I happened to watch a movie on television last night. The plot revolved around four characters - a nineteen year old girl almost completely silenced and restrained by her embittered and autocratic father, her helpless and frustrated mother and her best friend.
It stirred up memories.
How quickly innocence is contaminated with guilt! The things that enchant a young girl's spirit, like wearing red high heeled shoes and pink lipstick and listening to Killing me Softly and curling her hair and talking tirelessly about boys and school friends and David Cassidy and periods and pimples and shaving and dreams and the future and the boy she can't get her mind off.
These colorful, playful, tentative free-hand drawings she makes on life's unresisting canvas, flush with innocence and promise, can all too hastily and insensitively be smeared over with the dark, heavy handed, brushstrokes of guilt by a parent anxious to hide his child's shameful proclivities, believing as he does, that she is born with sin and is thus prone to sinful ways.

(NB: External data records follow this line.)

(** The read counter of [sda] as in [busy_world], among other disks and
    with other figures in the column of the sectors written. *)
Definition crowded_world : world :=
  {| first_read := Some (file_text [sdb_row; sda_line "1000" "1"]);
     second_read := Some (file_text [sda_line "3000" "2"; sda1_row]);
     hrtime_diff := (1, 0) |}.

(** The read counter of [sda] starts anew between the reads. *)
Definition reset_world : world :=
  {| first_read := Some (file_text [sda_line "3000" "7000"]);
     second_read := Some (file_text [sda_line "1000" "7000"]);
     hrtime_diff := (1, 0) |}.

(** * Properties *)

(** A decidable fact about sample data, settled by evaluating its decision. *)
Ltac by_decision := refine (bool_decide_unpack _ _); vm_compute; exact I.

(** A fact about what a sample file holds, settled by parsing the file. *)
Ltac by_parsing := eexists; split; [reflexivity|vm_compute; reflexivity].

(** ** Strings *)

Lemma app_cons c s t : String c s +:+ t = String c (s +:+ t).
Proof. reflexivity. Qed.

Lemma app_nil_l t : EmptyString +:+ t = t.
Proof. reflexivity. Qed.

Lemma app_nil_r s : s +:+ EmptyString = s.
Proof. induction s as [|c s IH]; [reflexivity|]. by rewrite app_cons, IH. Qed.

Lemma app_assoc s t u : (s +:+ t) +:+ u = s +:+ t +:+ u.
Proof.
  induction s as [|c s IH]; [reflexivity|]. by rewrite !app_cons, IH.
Qed.

Lemma string_forall_app p s t :
  string_forall p (s +:+ t) = string_forall p s && string_forall p t.
Proof.
  induction s as [|c s IH]; [reflexivity|].
  rewrite app_cons. simpl. rewrite IH. by rewrite andb_assoc.
Qed.

Lemma string_forall_impl (p q : ascii -> bool) s :
  (forall c, p c = true -> q c = true) ->
  string_forall p s = true -> string_forall q s = true.
Proof.
  intros Hpq. induction s as [|c s IH]; [done|]. simpl.
  intros [Hc Hs]%andb_true_iff. rewrite (Hpq _ Hc). simpl. auto.
Qed.

(** *** [trim] *)

Lemma trim_start_ws b s :
  string_forall is_ws b = true -> trim_start (b +:+ s) = trim_start s.
Proof.
  induction b as [|c b IH]; [done|]. simpl.
  intros [Hc Hb]%andb_true_iff. rewrite Hc. auto.
Qed.

Lemma trim_start_nonblank x y :
  string_forall is_ws x = false -> trim_start (x +:+ y) = trim_start x +:+ y.
Proof.
  induction x as [|c x IH]; [done|]. simpl.
  destruct (is_ws c); simpl; [auto|done].
Qed.

Lemma trim_start_idem s : trim_start (trim_start s) = trim_start s.
Proof.
  induction s as [|c s IH]; [done|]. simpl.
  destruct (is_ws c) eqn:Hc; [done|]. simpl. by rewrite Hc.
Qed.

Lemma trim_end_ws_iff s :
  trim_end s = EmptyString <-> string_forall is_ws s = true.
Proof.
  induction s as [|c s IH]; [done|]. simpl.
  destruct (is_ws c); simpl.
  - destruct (trim_end s) eqn:Hs; simpl.
    + split; [intros _; by apply IH|done].
    + split; [done|]. intros Hall. by apply IH in Hall.
  - split; done.
Qed.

As an adult, you can't help but wonder what guilt of his own he was really trying to hide. As a teenager, however, teetering on the terrifying and intoxicating brink of womanhood, you assume his guilt, taking it on as your own. And it makes you scared and angry and you remain scared and angry for much of your life.
What's so sickening about all this is that you don't even know that it's happened. Instead, you find yourself unable to trust anyone completely, least of all yourself. And you get angry at people because of the way you believe they make you feel. And you're sullenly indignant if anyone should ever question your intentions or integrity. And for all your ranting and grandstanding, you live your life secretly believing you are guilty and that you don't deserve a good life, never mind a great one.

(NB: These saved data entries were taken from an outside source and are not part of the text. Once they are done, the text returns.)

Lemma toUpperCase_hex s :
  nonempty_all isHexDigit s -> nonempty_all isHexDigit (toUpperCase s).
Proof.
  intros [Hne Hall]. split.
  - destruct s; [congruence|discriminate].
  - clear Hne. induction s as [|c s IH]; [reflexivity|].
    simpl in Hall; apply andb_true_iff in Hall as [Hc Hs].
    change (isHexDigit (upperChar c)
            && forallb isHexDigit (toUpperCase s) = true).
    destruct (upperChar_hex c Hc) as [-> _]. now apply IH.
Qed.

Lemma parseInt16_upper h :
  nonempty_all isHexDigit h -> parseInt16 (toUpperCase h) = parseInt16 h.
Proof.
  intros H. rewrite (parseInt16_hex _ H), (parseInt16_hex _ (toUpperCase_hex _ H)).
  f_equal. apply (hexValueFrom_upperHex 0 h), H.
Qed.

Lemma nonempty_allb_iff p s : nonempty_allb p s = true <-> nonempty_all p s.
Proof.
  split; [apply nonempty_allb_spec|].
  intros [Hne Hall]. unfold nonempty_allb.
  rewrite Hall, andb_true_r. destruct s; [congruence|reflexivity].
Qed.

Lemma wfLine_upperHexLine l : wfLine l = true -> wfLine (upperHexLine l) = true.
Proof.
  destruct l as [h1 h2 ws1 ws2 tok trail|content]; [|trivial].
  unfold upperHexLine, wfLine. rewrite !andb_true_iff.
  intros ((((((((A & B) & C) & D) & E) & F) & G) & H) & I).
  repeat split; try assumption.
  - now apply nonempty_allb_iff, toUpperCase_hex, nonempty_allb_iff.
  - destruct h2 as [e|]; [|reflexivity].
    now apply nonempty_allb_iff, toUpperCase_hex, nonempty_allb_iff.
Qed.

Lemma ranges_upperHexLine ls propertyName :
  forallb wfLine ls = true ->
  ranges (recordsOf (map upperHexLine ls)) propertyName
  = ranges (recordsOf ls) propertyName.
Proof.
  induction ls as [|l ls IH]; intros H; [reflexivity|].
  cbn [forallb] in H. apply andb_true_iff in H as [Hl Hls].
  cbn [map]. rewrite (recordsOf_cons (upperHexLine l)), (recordsOf_cons l).
  rewrite !ranges_app, (IH Hls). f_equal.
  destruct l as [h1 h2 ws1 ws2 tok trail|content]; [|reflexivity].
  apply wfLine_record in Hl as (Hh1 & Hend & _).
  unfold ranges, selectProperty. cbn [upperHexLine recordsOf flat_map app filter property].
  destruct (eqb tok propertyName); [|reflexivity].
  cbn [map]. f_equal. unfold rangeOf. cbn [codePointStart codePointEnd].
  rewrite (parseInt16_upper _ Hh1).
  destruct h2 as [e|]; cbn [option_map];
    [now rewrite (parseInt16_upper _ Hend)|now rewrite (parseInt16_upper _ Hh1)].
Qed.

(** X10.  The case of the hexadecimal digits of the input does not
    matter: in a text of well-formed lines, writing the start and the
    end of every record in upper case leaves every table as it is. *)
Theorem X10_hex_case_irrelevant (ls : list Line) (propertyName : jsstring) :
  forallb wfLine ls = true ->
  codePointsOf (matchAll (textOf (map upperHexLine ls))) propertyName
  = codePointsOf (matchAll (textOf ls)) propertyName.
Proof.
  intros H.
  assert (H' : forallb wfLine (map upperHexLine ls) = true).
  { rewrite forallb_forall in *. intros l Hl.
    apply in_map_iff in Hl as (l0 & <- & Hl0).
    now apply wfLine_upperHexLine, H. }
  rewrite (matchAll_textOf _ H), (matchAll_textOf _ H').
  unfold codePointsOf. now rewrite ranges_upperHexLine.
Qed.

Lemma X10_hex_case_irrelevant_witness :
  forallb wfLine
    [RecordLine (js "00e9") (Some (js "00eb")) (js " ") (js " ") (js "Foo")
                (js " # x");
     OtherLine []] = true
  /\ codePointsOf
       (matchAll (textOf (map upperHexLine
          [RecordLine (js "00e9") (Some (js "00eb")) (js " ") (js " ")
                      (js "Foo") (js " # x");
           OtherLine []]))) (js "Foo")
     = codePointsOf
         (matchAll (textOf
            [RecordLine (js "00e9") (Some (js "00eb")) (js " ") (js " ")
                        (js "Foo") (js " # x");
             OtherLine []])) (js "Foo").
Proof.
  split; [reflexivity|].
  apply (X10_hex_case_irrelevant
           [RecordLine (js "00e9") (Some (js "00eb")) (js " ") (js " ")
                       (js "Foo") (js " # x");
            OtherLine []] (js "Foo")).
  reflexivity.
Defined.

(** ** The run as a whole *)






(** ** The listeners of the request *)



Lemma run_without_end OUTPUT_FILE execSync events :
  forallb (fun e => negb (isEnd e)) events = true ->
  forall st, Fetch.exited st = false ->
    let st' := Fetch.run OUTPUT_FILE execSync events st in
    Fetch.exited st' = false
    /\ Fetch.world st'
       = mkWorld (console (Fetch.world st) ++ flat_map failureLines events)
                 (disk (Fetch.world st)) (writable (Fetch.world st)).
Proof.
  unfold Fetch.run.
  induction events as [|e events IH]; intros H st Hst.
  - simpl. rewrite app_nil_r. split; [exact Hst|now destruct (Fetch.world st)].
  - cbn [forallb] in H. apply andb_true_iff in H as [He H].
    cbn [fold_left flat_map].
    assert (Hstep : Fetch.exited (Fetch.deliver OUTPUT_FILE execSync st e) = false
              /\ Fetch.world (Fetch.deliver OUTPUT_FILE execSync st e)
                 = mkWorld (console (Fetch.world st) ++ failureLines e)
                           (disk (Fetch.world st)) (writable (Fetch.world st))).
    { unfold Fetch.deliver. rewrite Hst.
      destruct e as [|chunk| |message]; try discriminate He; cbn [failureLines].
      - cbn [Fetch.onResponse Fetch.exited Fetch.world].
        rewrite app_nil_r. split; [exact Hst|now destruct (Fetch.world st)].
      - unfold Fetch.onData. destruct (Fetch.text st);
          cbn [Fetch.exited Fetch.world]; rewrite app_nil_r;
          (split; [exact Hst|now destruct (Fetch.world st)]).
      - unfold Fetch.onError, console_log; cbn [Fetch.exited Fetch.world].
        split; [exact Hst|reflexivity]. }
    destruct Hstep as [Hex Hw].
    destruct (IH H _ Hex) as [Hex' Hw'].
    split; [exact Hex'|]. rewrite Hw', Hw. cbn [console disk writable].
    now rewrite <- app_assoc.
Qed.

(** X14.  Without an ["end"] event nothing is built: whatever responses,
    chunks and request errors are delivered, no file changes, the
    formatter is not called and the process goes on; the console gains
    one [Failed to get 'PropList.txt': ...] line per error, with its
    message, and nothing else. *)
Theorem X14_nothing_is_written_before_end
  (OUTPUT_FILE : jsstring) (execSync : jsstring -> World -> completion)
  (events : list Fetch.event) (w : World) :
  forallb (fun e => negb (isEnd e)) events = true ->
  Fetch.exited (Fetch.run OUTPUT_FILE execSync events (Fetch.start w)) = false
  /\ Fetch.world (Fetch.run OUTPUT_FILE execSync events (Fetch.start w))
     = mkWorld (console w ++ flat_map failureLines events)
               (disk w) (writable w).
Proof.
  intros H.
  exact (run_without_end OUTPUT_FILE execSync events H (Fetch.start w) eq_refl).
Qed.

Lemma X14_nothing_is_written_witness :
  forallb (fun e => negb (isEnd e))
    [Fetch.response; Fetch.data (js "0041 ; Foo"); Fetch.error (js "socket hang up")]
  = true
  /\ Fetch.exited
       (Fetch.run (js "src/tables.rs") (fun _ w => Returned w)
          [Fetch.response; Fetch.data (js "0041 ; Foo");
           Fetch.error (js "socket hang up")] (Fetch.start usedWorld)) = false
  /\ Fetch.world
       (Fetch.run (js "src/tables.rs") (fun _ w => Returned w)
          [Fetch.response; Fetch.data (js "0041 ; Foo");
           Fetch.error (js "socket hang up")] (Fetch.start usedWorld))
     = mkWorld (console usedWorld
                  ++ flat_map failureLines
                       [Fetch.response; Fetch.data (js "0041 ; Foo");
                        Fetch.error (js "socket hang up")])
               (disk usedWorld) (writable usedWorld).
Proof.
  split; [reflexivity|].
  apply (X14_nothing_is_written_before_end (js "src/tables.rs")
           (fun _ w => Returned w)
           [Fetch.response; Fetch.data (js "0041 ; Foo");
            Fetch.error (js "socket hang up")] usedWorld).
  reflexivity.
Defined.

(** ** Records over several lines *)

(** X15.  The white space around the semicolon may hold line feeds, so
    a record need not fit on one line: a text that begins with a start,
    an optional end, any white space, a semicolon, any white space and
    a token followed by white space or by nothing yields the record of
    this start, end and token first, wherever the line feeds are. *)
Theorem X15_record_may_span_lines
  (hexStart : jsstring) (hexEnd : option jsstring)
  (ws1 ws2 token rest : jsstring) :
  nonempty_allb isHexDigit hexStart = true ->
  match hexEnd with
  | Some e => nonempty_allb isHexDigit e
  | None => true
  end = true ->
  forallb isWhiteSpace ws1 = true -> forallb isWhiteSpace ws2 = true ->
  nonempty_allb notWhiteSpace token = true ->
  stopsb notWhiteSpace rest = true ->
  matchAll (recordText hexStart hexEnd ws1 ws2 token ++ rest)
  = mkGroups hexStart hexEnd token :: matchAll_from (S (length rest)) false rest.
Proof.
  intros Hs He H1 H2 Htok Hrest.
  change (matchAll (recordText hexStart hexEnd ws1 ws2 token ++ rest))
    with (scan true (recordText hexStart hexEnd ws1 ws2 token ++ rest)).
  rewrite scan_step.
  rewrite (exec_here true _ (mkGroups hexStart hexEnd token, rest));
    [reflexivity|].
  apply dataRegex_index0, dataRegex_line_run; auto using nonempty_allb_spec, stopsb_stops.
  destruct hexEnd; [now apply nonempty_allb_spec|exact I].
Qed.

If, through all this, you manage to salvage some of the dreams that you discarded early in life, clean the grimy guilt off them, whisper fresh hope into them and somehow find new wings for them, you'll have triumphed where so many others have failed or simply languished. Because, somehow, unlike them, you've managed to scrape through that heavy, crusted paint of your father's guilt or your mother's or whoever else's it happened to be for you and recover those innocent, tentative drawings you made oh so long ago.

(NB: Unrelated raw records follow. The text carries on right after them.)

(** [alphabet_navigation] returns when the sort of the letters does. *)
Lemma alphabet_navigation_done (index_list : list pystr)
    (rlocale : GrampsLocale) (letters : list pystr) :
  sorted_letters index_list rlocale = Ok letters ->
  exists fragment,
    alphabet_navigation index_list rlocale = Ok (Done fragment).
Proof.
  unfold alphabet_navigation, sorted_letters. intros ->. simpl.
  destruct letters as [|menu_item others]; eauto.
  match goal with
  | |- context [fill_rows ?r ?l ?s ?n ?c ?i ?a] =>
      destruct (fill_rows_done l s n c r i a) as (fragment & ->)
  end.
  eauto.
Qed.

(** One run of the [while] loop takes the links of the next letters, as
    long as [cols] is at most [num_of_cols]: that is [num_of_cols + 1]
    links for a row that starts at column 0. *)
Lemma fill_row_links (rlocale : GrampsLocale) (sorted_alpha_index : list pystr)
    (num_of_cols : nat) :
  forall fuel cols index unordered,
    (num_of_cols + 1 <= fuel + cols)%nat ->
    fill_row fuel rlocale sorted_alpha_index (length sorted_alpha_index)
      num_of_cols cols index unordered
    = Done (unordered
            ++ map (nav_link rlocale)
                 (firstn (num_of_cols + 1 - cols)
                    (skipn index sorted_alpha_index)),
            (index + Nat.min (num_of_cols + 1 - cols)
                       (length sorted_alpha_index - index))%nat).
Proof.
  induction fuel as [|fuel IH]; intros cols index unordered Hfuel;
    cbn [fill_row];
    destruct ((cols <=? num_of_cols)%nat
              && (index <? length sorted_alpha_index)%nat) eqn:E.
  - apply andb_true_iff in E. destruct E as [E _].
    apply Nat.leb_le in E. lia.
  - apply andb_false_iff in E. destruct E as [E|E].
    + apply Nat.leb_gt in E.
      replace (num_of_cols + 1 - cols)%nat with 0%nat by lia.
      simpl. rewrite app_nil_r, Nat.add_0_r. reflexivity.
    + apply Nat.ltb_ge in E. rewrite skipn_all2 by exact E.
      rewrite firstn_nil. simpl. rewrite app_nil_r. f_equal. f_equal. lia.
  - apply andb_true_iff in E. destruct E as [Ecols Eindex].
    apply Nat.leb_le in Ecols. apply Nat.ltb_lt in Eindex.
    rewrite IH by lia.
    remember (num_of_cols + 1 - (cols + 1))%nat as k eqn:Ek.
    replace (num_of_cols + 1 - cols)%nat with (S k) by lia.
    replace (index + 1)%nat with (S index) by lia.
    rewrite (skipn_nth_cons sorted_alpha_index index []) by exact Eindex.
    rewrite firstn_cons, <- app_assoc. cbn [map app]. f_equal. f_equal. lia.
  - apply andb_false_iff in E. destruct E as [E|E].
    + apply Nat.leb_gt in E.
      replace (num_of_cols + 1 - cols)%nat with 0%nat by lia.
      simpl. rewrite app_nil_r, Nat.add_0_r. reflexivity.
    + apply Nat.ltb_ge in E. rewrite skipn_all2 by exact E.
      rewrite firstn_nil. simpl. rewrite app_nil_r. f_equal. f_equal. lia.
Qed.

But guilt has a way of penetrating your life beyond its initial point of entry, rather like an ink blot through soft paper or mildew on damp clothing. And while resurrected dreams may spin into breathtaking action, the unexpected, unrecognized or forgotten guilt lies in wait.
A brand new, never before experienced event occurs, like the disappearance of your cat or the refusal of your son to respond to your calls and, agree with it or not, the ink has reached your mind, the mildew has spread to your heart.
What did I do? What didn't I do? What should I have done? Why didn't I? Why was I so consumed with my dreams? Why couldn't I have just stayed.. .?
A fresh whirlwind of guilty thoughts reeking of a sickeningly familiar feeling.
You could easily get sucked into its unforgiving vortex but, fortunately for you, your life experiences have left you some insight in exchange for your pain.
No one is guilty. Neither you nor your father nor his father nor his father's father. Each, like you, has been or is a potential victim or victor. Each, a broken piece of glass, shattered from the whole but retaining all its elements. Each piece of glass capable of scraping away the crusted overcoat of guilt left early in life.